*** Given records ***

(** * Review-similarity service (app.py): model and verified properties

    The service compares the embedding of a hotel's canonical text with the
    embeddings of review texts (cosine similarity) and flags a review when
    the similarity is below a threshold.  This development embeds app.py:

    - numbers are IEEE binary64 floats (Rocq's primitive floats), as numpy
      and Python use them;
    - HOTEL_DATA, REVIEWS_DATASET and ANOMALOUS_REVIEWS are dictionaries
      (stdpp's gmap with string keys);
    - [functools.lru_cache(maxsize=100)] is an association list ordered by
      recency of use, most recent first;
    - the embedding provider is an arbitrary state transformer on an
      abstract world, so that it may fail and may answer differently each
      time; every provider call is logged;
    - Python exceptions are an explicit error result;
    - a route is a function from the request and the state to the answer
      and the state; [jsonify] is the function that encodes the answer, and
      it raises on what it cannot encode. *)

From Stdlib Require Import Floats.
From stdpp Require Import gmap strings list fin_maps.

#[local] Set Warnings "-clear-no-such-hyp".

Open Scope string_scope.

(** ** Exceptions and results *)

(** The exceptions the modelled code can raise.  [ValueError] is what
    [np.dot] raises on vectors of different shapes; [ProviderError] stands
    for whatever [requests.post], [raise_for_status] or the response lookup
    raise, with the message of the exception.  [TypeError] is what
    [jsonify] raises on a value its encoder does not know (a numpy bool)
    and what hashing a list or a dict raises; [AttributeError] is what
    [data.get] raises when [data] is not a dict; [HTTPException] stands for
    what [request.get_json()] raises (werkzeug's UnsupportedMediaType, 415,
    without a JSON content type; BadRequest, 400, on a malformed body). *)
Inductive exn : Type :=
  | ValueError
  | ProviderError (msg : string)
  | TypeError
  | AttributeError
  | HTTPException (code : Z).

Inductive result (A : Type) : Type :=
  | Ok (a : A)
  | Raise (e : exn).
Arguments Ok {A} a.
Arguments Raise {A} e.

Definition is_ok {A} (r : result A) : bool :=
  match r with Ok _ => true | Raise _ => false end.
(** * WALExplorer: byte cursor, LSN values, WAL record decoder and
      transaction tracker, embedded from the Python sources.

    - [src/utils/binary_reader.py]      -> Module [BinaryReader]
    - [src/utils/lsn_utils.py]          -> Module [LSN]
    - [src/core/wal_parser.py]          -> Modules [WalParser], [WALFile]
    - [src/core/transaction_manager.py] -> Module [TransactionManager]
    - [src/core/xlog_reader.py]         -> Module [XLogReader]

    Python integers are unbounded, so they are [Z].  [bytes] values are
    [list byte].  A [dict] keyed by xid is a [gmap Z _], a [set] of xids a
    [gset Z] (insertion order of the dicts is not modelled; nothing below
    depends on it).  Methods that mutate [self] or may raise are state
    transformers returning an [outcome]. *)

From Stdlib Require Import ZArith String Ascii List Lia Bool.
From Stdlib Require Import Strings.Byte DecimalString.
From Stdlib Require Import HexadecimalN HexadecimalFacts.
From Stdlib Require DecimalPos DecimalZ.
From stdpp Require Import gmap.
Import ListNotations.
Local Open Scope Z_scope.

(** ** Exceptions and outcomes *)

Inductive exn : Type :=
| EOFError
| ValueError
| RuntimeError
| AttributeError
| StructError.

(** What running a piece of code gives: a value, an exception, or
    [Timeout] when a loop was cut off by the iteration budget ([fuel]) the
    embedding gives to every [while] loop; [Timeout] is not a Python
    exception and no handler catches it. *)
Inductive outcome (A : Type) : Type :=
| Ok (a : A)
| Raise (e : exn)
| Timeout.
Arguments Ok {A} a.
Arguments Raise {A} e.
Arguments Timeout {A}.

(** ** Python sequence slicing *)

(** Normalisation of one slice bound against a sequence of length [len]:
    negative bounds count from the end, and every bound is clamped. *)
Definition py_bound (len i : Z) : Z :=
  if i <? 0 then Z.max (i + len) 0 else Z.min i len.

(** [l[lo:hi]] *)
Definition py_slice {A : Type} (l : list A) (lo hi : Z) : list A :=
  let len := Z.of_nat (length l) in
  let lo' := py_bound len lo in
  let hi' := py_bound len hi in
  firstn (Z.to_nat (hi' - lo')) (skipn (Z.to_nat lo') l).

(** [l[lo:]] *)
Definition py_slice_from {A : Type} (l : list A) (lo : Z) : list A :=
  skipn (Z.to_nat (py_bound (Z.of_nat (length l)) lo)) l.

(** ** struct.unpack for the little-endian unsigned formats *)

Definition byte_val (b : byte) : Z := Z.of_N (Byte.to_N b).

Fixpoint le_uint (bs : list byte) : Z :=
  match bs with
  | [] => 0
  | b :: bs' => byte_val b + 256 * le_uint bs'
  end.
(** C2: on a payload that is malformed in any of the listed ways (empty or
    with an unreadable count, a negative count, fewer records than the
    count declares, an unknown kind tag, a record that fails its validation,
    a read error of the stream, bytes left after the records)
    [dropAttachmentList] returns [false] and the composer, its attachment
    list included, is as it was. *)
Theorem dropAttachmentList_malformed (c : MessageComposer) (stream : QDataStream) :
  Malformed env m_model stream ->
  dropAttachmentList env m_model c stream = Val (false, c).
Proof.
  intros [Hend | Hcount | Hneg | turns s items Hle Hat Hs | turns s items Hlt Hat Hend
         | turns s items Hlt Hat H1 H2 H3
         | turns s items mailbox uidValidity uids s' Hlt Hat Hk Hread Hbad
         | turns s items Hlt Hat Hk1 Hk2 Hbad | s items Hat Hleft].
  - rewrite dropAttachmentList_unfold, Hend. reflexivity.
  - rewrite dropAttachmentList_unfold, Hcount. destruct (atEnd stream); reflexivity.
  - rewrite dropAttachmentList_unfold. apply Z.ltb_lt in Hneg. rewrite Hneg.
    destruct (atEnd stream), (negb (Status_isOk (status (afterCount stream)))); reflexivity.
  - apply dropAttachmentList_failing.
    replace (Z.to_nat (declaredCount stream))
      with (turns + (Z.to_nat (declaredCount stream) - turns)) by lia.
    rewrite decodeAttachments_split. unfold standsAt in Hat. rewrite Hat. cbn [bind].
    apply decodeAttachments_failed, Hs.
  - eapply dropAttachmentList_failing_turn; try eassumption.
    apply decodeAttachment_failed. apply readInt32_atEnd, Hend.
  - eapply dropAttachmentList_failing_turn; try eassumption.
    rewrite decodeAttachment_kind. unfold decodeRecord.
    apply Z.eqb_neq in H1, H2, H3. rewrite H1, H2, H3. left. reflexivity.
  - eapply dropAttachmentList_failing_turn; try eassumption.
    rewrite decodeAttachment_kind. unfold decodeRecord.
    apply Z.eqb_eq in Hk. rewrite Hk.
    unfold readMessageList in Hread.
    destruct (readQString (recordBody s)) as [mb s1], (readUInt32 s1) as [uv s2],
      (readUIntList s2) as [us s3].
    inversion Hread; subst. left.
    destruct Hbad as [Hbad | Hbad].
    + rewrite Hbad. reflexivity.
    + destruct (negb (validateDropImapMessage m_model s' mailbox uidValidity uids));
        [reflexivity |].
      apply Nat.eqb_neq in Hbad. rewrite Hbad. reflexivity.
  - eapply dropAttachmentList_failing_turn; try eassumption.
    rewrite decodeAttachment_kind. unfold decodeRecord.
    apply Z.eqb_neq in Hk1. apply Z.eqb_eq in Hk2. rewrite Hk1, Hk2.
    destruct (validateDropImapPart m_model (recordBody s)) as [[valid s1] ref].
    cbn [fst] in Hbad. subst valid. left. reflexivity.
  - rewrite dropAttachmentList_unfold. unfold standsAt in Hat. rewrite Hat. cbn [bind].
    unfold CHECK_STREAM_OK_AT_END. rewrite Hleft.
    destruct (atEnd stream), (negb (Status_isOk (status (afterCount stream)))),
      (declaredCount stream <? 0)%Z; reflexivity.
Qed.

Lemma newMessageItems_unknown mailbox uidValidity uid uids :
  In uid uids -> messageExists m_model mailbox uidValidity uid = false ->
  forall items, newMessageItems m_model mailbox uidValidity uids items = Val None.
Proof.
  intros Hin Hgone. induction uids as [| uid0 rest IH]; [contradiction |].
  intros items. cbn [newMessageItems]. unfold new_ImapMessageAttachmentItem.
  destruct (messageExists m_model mailbox uidValidity uid0) eqn:Hthere.
  - cbn [bind try_catch]. apply IH. destruct Hin as [E | Hin]; [| exact Hin].
    subst uid0. congruence.
  - reflexivity.
Qed.

(** C8: when a payload decodes up to a reference to a message that the
    model does not hold any more, the [UnknownMessageIndex] raised by the
    constructor of the attachment is caught where it is raised: the decoder
    returns [false] (it does not raise) and the composer, its attachment list
    included, is as it was.  This holds for the three decoders. *)
Theorem unknown_message_is_a_decode_failure (format : DropFormat) (c : MessageComposer)
  (stream : QDataStream) :
  RefersToUnknownMessage env m_model format stream ->
  dropEncoded env m_model format c stream = Val (false, c).
Proof.
  intros [stream' turns s items mailbox uidValidity uid s' Hlt Hat Hk Hread Hvalid Hgone
         | stream' turns s items s' ref Hlt Hat Hk1 Hk2 Hvalid Hgone
         | stream' mailbox uidValidity uids s' uid Hread Hvalid Hcheck Hin Hgone
         | stream' s' ref Hvalid Hcheck Hgone]; cbn [dropEncoded].
  - eapply dropAttachmentList_failing_turn; try eassumption.
    rewrite decodeAttachment_kind. unfold decodeRecord.
    apply Z.eqb_eq in Hk. rewrite Hk.
    unfold readMessageList in Hread.
    destruct (readQString (recordBody s)) as [mb s1], (readUInt32 s1) as [uv s2],
      (readUIntList s2) as [us s3].
    inversion Hread; subst. rewrite Hvalid. cbn [negb length Nat.eqb hd].
    unfold new_ImapMessageAttachmentItem. rewrite Hgone. left. reflexivity.
  - eapply dropAttachmentList_failing_turn; try eassumption.
    rewrite decodeAttachment_kind. unfold decodeRecord.
    apply Z.eqb_neq in Hk1. apply Z.eqb_eq in Hk2. rewrite Hk1, Hk2, Hvalid.
    cbn [negb]. unfold new_ImapPartAttachmentItem. rewrite Hgone. left. reflexivity.
  - unfold dropImapMessage. destruct (atEnd stream'); [reflexivity |].
    unfold readMessageList in Hread.
    destruct (readQString stream') as [mb s1], (readUInt32 s1) as [uv s2],
      (readUIntList s2) as [us s3].
    inversion Hread; subst. rewrite Hvalid, Hcheck. cbn [negb].
    rewrite (newMessageItems_unknown _ _ _ _ Hin Hgone). reflexivity.
  - unfold dropImapPart. destruct (atEnd stream'); [reflexivity |].
    rewrite Hvalid, Hcheck. cbn [negb]. unfold new_ImapPartAttachmentItem.
    rewrite Hgone. reflexivity.
Qed.

Lemma decodeRecord_message kind s items :
  kind = ATTACHMENT_IMAP_MESSAGE env ->
  decodeRecord env m_model kind s items
    = let '(mailbox, uidValidity, uids, s') := readMessageList s in
      if negb (validateDropImapMessage m_model s' mailbox uidValidity uids)
      then Val ReturnFalse
      else if negb (length uids =? 1) then Val ReturnFalse
      else
        try_catch
          (item <- new_ImapMessageAttachmentItem m_model mailbox uidValidity (hd 0%Z uids) ;;
           Val (Continue s' (items ++ [item])))
          (Val ReturnFalse).
Proof.
  intros ->. unfold decodeRecord, readMessageList. rewrite Z.eqb_refl.
  destruct (readQString s) as [mailbox s1], (readUInt32 s1) as [uidValidity s2],
    (readUIntList s2) as [uids s3]. reflexivity.
Qed.

(** The turn at which a run of the record loop has returned [false]. *)
Lemma decodeAttachments_ReturnFalse turns :
  forall s items,
    decodeAttachments env m_model turns s items = Val ReturnFalse ->
    exists j s' items',
      j < turns /\
      decodeAttachments env m_model j s items = Val (Continue s' items') /\
      decodeAttachment env m_model s' items' = Val ReturnFalse.
Proof.
  induction turns as [| turns IH]; intros s items Hrun; [discriminate |].
  cbn [decodeAttachments] in Hrun.
  destruct (decodeAttachment env m_model s items) as [[s1 items1 |] | e] eqn:Hstep;
    cbn [bind] in Hrun; [| | discriminate].
  - destruct (IH _ _ Hrun) as (j & s' & items' & Hlt & Hj & Hfalse).
    exists (S j), s', items'. split; [lia |]. split; [| exact Hfalse].
    cbn [decodeAttachments]. rewrite Hstep. exact Hj.
  - exists 0, s, items. split; [lia |]. split; [reflexivity | exact Hstep].
Qed.
(** * The DID application engine (abci/did): a shallow embedding

    The engine of [abci/did/did.go] and the AS handler [signData] of
    [abci/did/as.go], with the Go library functions they call
    ([strings.Split], [strings.Replace], [base64.StdEncoding.DecodeString],
    [hex.EncodeToString], [sha256]) written out so that every handler can be
    run on concrete transactions.

    Go strings and byte slices are both sequences of bytes; they are modelled
    by [string] (a list of 8-bit [ascii] characters), so the conversions
    [string(b)] and [[]byte(s)] are the identity.  The merkle tree is modelled
    by its current contents, a finite map from keys to values; a key the tree
    does not hold is the [nil] value of [Get].

    The logger is left out: it changes neither the application nor a
    response.  [InitChain] and [Query] call functions that are not among the
    sources ([updateValidator], [QueryRouter], [ReturnQuery]) and are not
    modelled. *)

From Stdlib Require Import ZArith Ascii String List.
From stdpp Require Import gmap strings list fin_maps pretty.

Local Open Scope Z_scope.

(** ** Go's fixed-width integers *)

Module Int64.

Definition max : Z := 2 ^ 63 - 1.
Definition min : Z := - 2 ^ 63.

(** Two's complement wrap-around of a 64-bit signed integer. *)
Definition wrap (z : Z) : Z := (z + 2 ^ 63) mod 2 ^ 64 - 2 ^ 63.

(** [x++] and [x--] on an [int64]. *)
Definition incr (z : Z) : Z := wrap (z + 1).
Definition decr (z : Z) : Z := wrap (z - 1).

Definition in_range (z : Z) : Prop := min <= z <= max.

End Int64.

(** ** package strings *)

Module Strings.

(** [strings.Split(s, sep)] for a one-byte separator: the pieces of [s]
    between the occurrences of [sep]; there is always at least one piece
    ([Split("", "|")] is [[""]]). *)
Fixpoint Split (s : string) (sep : ascii) : list string :=
  match s with
  | EmptyString => [EmptyString]
  | String c s' =>
      if Ascii.eqb c sep then EmptyString :: Split s' sep
      else match Split s' sep with
           | piece :: pieces => String c piece :: pieces
           | [] => [String c EmptyString]
           end
  end.

(** [strings.Replace(s, old, new, -1)] for one-byte [old] and [new]. *)
Fixpoint Replace (s : string) (old new : ascii) : string :=
  match s with
  | EmptyString => EmptyString
  | String c s' =>
      String (if Ascii.eqb c old then new else c) (Replace s' old new)
  end.

(** Occurrence of a byte in a string. *)
Fixpoint contains (s : string) (c : ascii) : bool :=
  match s with
  | EmptyString => false
  | String d s' => Ascii.eqb d c || contains s' c
  end.

End Strings.

(** ** package encoding/hex *)

Module Hex.

Definition hextable : string := "0123456789abcdef".

Definition digit (n : Z) : ascii :=
  match String.get (Z.to_nat n) hextable with
  | Some c => c
  | None => "0"%char
  end.

(** [hex.EncodeToString]: two lower-case digits per byte, high nibble
    first. *)
Fixpoint EncodeToString (src : list Z) : string :=
  match src with
  | [] => EmptyString
  | b :: src' =>
      String (digit (Z.shiftr b 4))
        (String (digit (Z.land b 15)) (EncodeToString src'))
  end.

End Hex.

(** ** package crypto/sha256 (FIPS 180-4), on 32-bit words held in [Z] *)

Module Sha256.

Definition mask32 (x : Z) : Z := Z.land x (2 ^ 32 - 1).
Definition add32 (x y : Z) : Z := mask32 (x + y).
Definition rotr (n x : Z) : Z :=
  Z.lor (Z.shiftr x n) (mask32 (Z.shiftl x (32 - n))).
Definition not32 (x : Z) : Z := Z.lxor x (2 ^ 32 - 1).

Definition Ch (x y z : Z) : Z := Z.lxor (Z.land x y) (Z.land (not32 x) z).
Definition Maj (x y z : Z) : Z :=
  Z.lxor (Z.lxor (Z.land x y) (Z.land x z)) (Z.land y z).
Definition bsig0 (x : Z) : Z := Z.lxor (Z.lxor (rotr 2 x) (rotr 13 x)) (rotr 22 x).
Definition bsig1 (x : Z) : Z := Z.lxor (Z.lxor (rotr 6 x) (rotr 11 x)) (rotr 25 x).
Definition ssig0 (x : Z) : Z := Z.lxor (Z.lxor (rotr 7 x) (rotr 18 x)) (Z.shiftr x 3).
Definition ssig1 (x : Z) : Z := Z.lxor (Z.lxor (rotr 17 x) (rotr 19 x)) (Z.shiftr x 10).

(** The sixty-four round constants. *)
Definition roundK : list Z :=
  [ 1116352408; 1899447441; 3049323471; 3921009573; 961987163; 1508970993;
    2453635748; 2870763221; 3624381080; 310598401; 607225278; 1426881987;
    1925078388; 2162078206; 2614888103; 3248222580; 3835390401; 4022224774;
    264347078; 604807628; 770255983; 1249150122; 1555081692; 1996064986;
    2554220882; 2821834349; 2952996808; 3210313671; 3336571891; 3584528711;
    113926993; 338241895; 666307205; 773529912; 1294757372; 1396182291;
    1695183700; 1986661051; 2177026350; 2456956037; 2730485921; 2820302411;
    3259730800; 3345764771; 3516065817; 3600352804; 4094571909; 275423344;
    430227734; 506948616; 659060556; 883997877; 958139571; 1322822218;
    1537002063; 1747873779; 1955562222; 2024104815; 2227730452; 2361852424;
    2428436474; 2756734187; 3204031479; 3329325298 ].

(** The initial hash value. *)
Definition init : list Z :=
  [ 1779033703; 3144134277; 1013904242; 2773480762;
    1359893119; 2600822924; 528734635; 1541459225 ].

(** Padding: a one bit, zeros up to 56 modulo 64, and the bit length as a
    64-bit big-endian integer. *)
Definition be_bytes (n : nat) (x : Z) : list Z :=
  map (fun i => Z.land (Z.shiftr x (8 * Z.of_nat i)) 255) (rev (seq 0 n)).

Definition pad (msg : list Z) : list Z :=
  let len := Z.of_nat (length msg) in
  let zeros := Z.to_nat ((55 - len) mod 64) in
  msg ++ 128 :: repeat 0 zeros ++ be_bytes 8 (8 * len).

Fixpoint words_of (bs : list Z) : list Z :=
  match bs with
  | a :: b :: c :: d :: bs' =>
      (Z.shiftl a 24 + Z.shiftl b 16 + Z.shiftl c 8 + d) :: words_of bs'
  | _ => []
  end.

(** The message schedule: [w] holds the words computed so far, most recent
    first. *)
Fixpoint schedule (n : nat) (w : list Z) : list Z :=
  match n with
  | O => w
  | S n' =>
      let nth_back i := nth i w 0 in
      let next :=
        add32 (add32 (ssig1 (nth_back 1%nat)) (nth_back 6%nat))
              (add32 (ssig0 (nth_back 14%nat)) (nth_back 15%nat)) in
      schedule n' (next :: w)
  end.

Record regs := Regs { ra : Z; rb : Z; rc : Z; rd : Z; re : Z; rf : Z; rg : Z; rh : Z }.

Definition round (r : regs) (kw : Z * Z) : regs :=
  let t1 := add32 (add32 (add32 (rh r) (bsig1 (re r))) (Ch (re r) (rf r) (rg r)))
                  (add32 (fst kw) (snd kw)) in
  let t2 := add32 (bsig0 (ra r)) (Maj (ra r) (rb r) (rc r)) in
  Regs (add32 t1 t2) (ra r) (rb r) (rc r) (add32 (rd r) t1) (re r) (rf r) (rg r).

Definition regs_of (h : list Z) : regs :=
  let g i := nth i h 0 in
  Regs (g 0%nat) (g 1%nat) (g 2%nat) (g 3%nat) (g 4%nat) (g 5%nat) (g 6%nat) (g 7%nat).

Definition list_of (r : regs) : list Z :=
  [ra r; rb r; rc r; rd r; re r; rf r; rg r; rh r].

(** One 64-byte block folded into the chaining value. *)
Definition block (h : list Z) (blk : list Z) : list Z :=
  let w := rev (schedule 48 (rev (words_of blk))) in
  let r := fold_left round (combine roundK w) (regs_of h) in
  zip_with add32 h (list_of r).

Fixpoint blocks (n : nat) (h : list Z) (bs : list Z) : list Z :=
  match n with
  | O => h
  | S n' => blocks n' (block h (take 64 bs)) (drop 64 bs)
  end.

Definition bytes_of_string (s : string) : list Z :=
  map (fun c => Z.of_N (N_of_ascii c)) (list_ascii_of_string s).

(** [h := sha256.New(); h.Write(msg); h.Sum(nil)]: the 32 digest bytes. *)
Definition Sum (msg : string) : list Z :=
  let padded := pad (bytes_of_string msg) in
  flat_map (be_bytes 4) (blocks (length padded / 64) init padded).

End Sha256.

(** ** package encoding/base64: [StdEncoding.DecodeString] *)

Module Base64.

(** [CorruptInputError]: the offset of the offending input byte. *)
Inductive error := CorruptInputError (offset : nat).

(** [CorruptInputError.Error()]. *)
Definition Error (e : error) : string :=
  match e with
  | CorruptInputError n => "illegal base64 data at input byte " +:+ pretty n
  end.

Definition encodeStd : string :=
  "ABCDEFGHIJKLMNOPQRSTUVWXYZabcdefghijklmnopqrstuvwxyz0123456789+/".

Definition padChar : ascii := "="%char.

Fixpoint index_of (c : ascii) (alphabet : string) (i : Z) : option Z :=
  match alphabet with
  | EmptyString => None
  | String d rest => if Ascii.eqb c d then Some i else index_of c rest (i + 1)
  end.

(** [enc.decodeMap[c]], with [None] for the 0xff entries. *)
Definition decodeMap (c : ascii) : option Z := index_of c encodeStd 0.

Definition is_newline (c : ascii) : bool :=
  Ascii.eqb c "010"%char || Ascii.eqb c "013"%char.

(** The loop [for si < len(src) && (src[si] == '\n' || src[si] == '\r')]. *)
Fixpoint skip_newlines (src : string) (si : nat) : string * nat :=
  match src with
  | String c rest => if is_newline c then skip_newlines rest (S si) else (src, si)
  | EmptyString => (src, si)
  end.

(** The end of [decodeQuantum]: [dlen] six-bit values give [dlen - 1]
    bytes. *)
Definition assemble (dbuf : list Z) (dlen : nat) : string :=
  let g i := nth i dbuf 0 in
  let val := Z.lor (Z.lor (Z.shiftl (g 0%nat) 18) (Z.shiftl (g 1%nat) 12))
                   (Z.lor (Z.shiftl (g 2%nat) 6) (g 3%nat)) in
  let byte_at k := ascii_of_N (Z.to_N (Z.land (Z.shiftr val k) 255)) in
  string_of_list_ascii (take (dlen - 1) [byte_at 16; byte_at 8; byte_at 0]).

(** What [decodeQuantum] does once it has read a padding character at
    offset [si] with [dbuf] holding the values of the quantum read so far;
    [rest] is the input after that character. *)
Definition padding (dbuf : list Z) (rest : string) (si : nat) : string + error :=
  let finish (tail : string * nat) :=
    match skip_newlines (fst tail) (snd tail) with
    | (EmptyString, _) => inl (assemble dbuf (length dbuf))
    | (String _ _, sj) => inr (CorruptInputError sj)
    end in
  match length dbuf with
  | 0%nat | 1%nat => inr (CorruptInputError si)
  | 2%nat =>
      match skip_newlines rest (S si) with
      | (EmptyString, sj) => inr (CorruptInputError sj)
      | (String c rest', sj) =>
          if Ascii.eqb c padChar then finish (rest', S sj)
          else inr (CorruptInputError (sj - 1))
      end
  | _ => finish (rest, S si)
  end.
(** * UAGC RFI conversion report: metrics derivation and report patching

    A shallow embedding of the three report scripts

      - [create_charts.py]           (module [CreateCharts]),
      - [create_final_charts.py]     (module [CreateFinalCharts]),
      - [create_enhanced_charts.py]  (module [CreateEnhancedCharts]),

    and theorems about the derived metrics, the ranking and classification
    of rows, and the patching of the HTML report.

    Modelling conventions.
      - A Python [str] is a [string]; characters are 8-bit code points.
      - A pandas float64 cell is an [fval]: a finite value, idealised as an
        exact rational, or one of the IEEE special values [PInf], [NInf],
        [NaN] that pandas produces on a zero denominator.
      - The file system is a finite map from paths to contents, the console
        a list of printed lines; a script run threads both.
      - The plotly renderer and the CSV parser are external: they are the
        fields of a record [externals] that every script takes. *)

From Stdlib Require Import String Ascii List ZArith QArith Lia Permutation Sorted.
From stdpp Require Import gmap strings pretty.

Open Scope string_scope.

(** ** Python string primitives *)

Module PyStr.

(** The double-quote character. *)
Definition dq : ascii := "034"%char.
Definition q : string := String dq "".

(** [s.startswith(p)] *)
Fixpoint starts_with (p s : string) : bool :=
  match p with
  | EmptyString => true
  | String a p' =>
      match s with
      | EmptyString => false
      | String b s' => Ascii.eqb a b && starts_with p' s'
      end
  end.

(** [s[n:]] and [s[:n]] *)
Fixpoint drop (n : nat) (s : string) : string :=
  match n with
  | O => s
  | S k => match s with EmptyString => EmptyString | String _ s' => drop k s' end
  end.

Fixpoint take (n : nat) (s : string) : string :=
  match n with
  | O => EmptyString
  | S k => match s with EmptyString => EmptyString | String a s' => String a (take k s') end
  end.
(** * bmaptools.TransRead: transparent, forward-only reading

    A shallow embedding of [bmaptools/TransRead.py] and the proofs of its
    specification.  Python integers are [Z], Python 2 byte strings are
    [list byte], and every statement that may raise is a computation in the
    [outcome] monad below. *)

From Stdlib Require Import Strings.String Strings.Ascii Strings.Byte.
From Stdlib Require Import ZArith List Lia Bool Arith.
Import ListNotations.
Local Open Scope Z_scope.

Set Implicit Arguments.

(** ** Python values *)

Definition bytes := list byte.

(** [len(s)] as a Python integer. *)
Definition len (s : bytes) : Z := Z.of_nat (length s).

(** Truth value of a string: [not buf] holds for the empty string only. *)
Definition is_empty (s : bytes) : bool :=
  match s with [] => true | _ :: _ => false end.

(** The slice [s[lo:hi]], with Python's treatment of negative and
    out-of-range bounds. *)
Definition slice_index (n i : Z) : Z :=
  if i <? 0 then Z.max 0 (i + n) else Z.min i n.

Definition slice (s : bytes) (lo hi : Z) : bytes :=
  let lo' := slice_index (len s) lo in
  let hi' := slice_index (len s) hi in
  firstn (Z.to_nat (hi' - lo')) (skipn (Z.to_nat lo') s).

(** The slice [s[lo:]]. *)
Definition slice_from (s : bytes) (lo : Z) : bytes :=
  skipn (Z.to_nat (slice_index (len s) lo)) s.

(** [s.endswith(suffix)]: some tail of [s], possibly [s] itself, is
    [suffix]; characters are compared exactly. *)
Fixpoint endswith (s suffix : string) : bool :=
  if String.eqb s suffix then true
  else match s with
       | EmptyString => false
       | String _ s' => endswith s' suffix
       end.

Definition SEEK_SET : Z := 0.
Definition SEEK_CUR : Z := 1.
Definition SEEK_END : Z := 2.
(** * fritzbox-cloudflare-dyndns: the update propagation engine

    A shallow embedding of [pkg/updater/cloudflare.go], [pkg/updater/updater.go]
    and of the IPv6 prefix construction of [startPollServer], with the
    properties the design document states about them.

    Conventions.
    - A [net.IP] is a byte slice: [list byte].
    - Go's [int] is modelled by [Z]; the only arithmetic on it here
      ([i*8 + j], [7 - j]) stays far from the bounds of a machine word.
    - Arithmetic on Go's [byte] wraps around modulo 256 ([byte.of_Z]).
    - The DNS provider is a black box with a state of its own ([World]);
      every call made to it is recorded, in order, in a trace.
    - [os.Exit(1)] ends the run of the worker: an [Exited] outcome. *)

From Stdlib Require Import ZArith Lia String Ascii List DecimalString.
From stdpp Require Import gmap strings list.
From coqutil Require Import Byte.

Local Open Scope Z_scope.

(** * Bytes and addresses *)

Abbreviation IP := (list byte).

Definition IPv4len : nat := 4.
Definition IPv6len : nat := 16.

(** [a + b] on [byte]: wraps around. *)
Definition byte_add (a b : byte) : byte :=
  byte.of_Z (byte.unsigned a + byte.unsigned b).

(** [a & b] on [byte]. *)
Definition byte_and (a b : byte) : byte :=
  byte.of_Z (Z.land (byte.unsigned a) (byte.unsigned b)).

(** [a | b] on [byte]. *)
Definition byte_or (a b : byte) : byte :=
  byte.of_Z (Z.lor (byte.unsigned a) (byte.unsigned b)).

*** End of Given records ***

● Exercise
Using the records above, write out exactly the lines between the one holding "Definition slice (s" and the one holding "(** [s.endswith(suffix)]: some", inclusive; leave everything else out.

● The answer
Definition slice (s : bytes) (lo hi : Z) : bytes :=
  let lo' := slice_index (len s) lo in
  let hi' := slice_index (len s) hi in
  firstn (Z.to_nat (hi' - lo')) (skipn (Z.to_nat lo') s).

(** The slice [s[lo:]]. *)
Definition slice_from (s : bytes) (lo : Z) : bytes :=
  skipn (Z.to_nat (slice_index (len s) lo)) s.

(** [s.endswith(suffix)]: some tail of [s], possibly [s] itself, is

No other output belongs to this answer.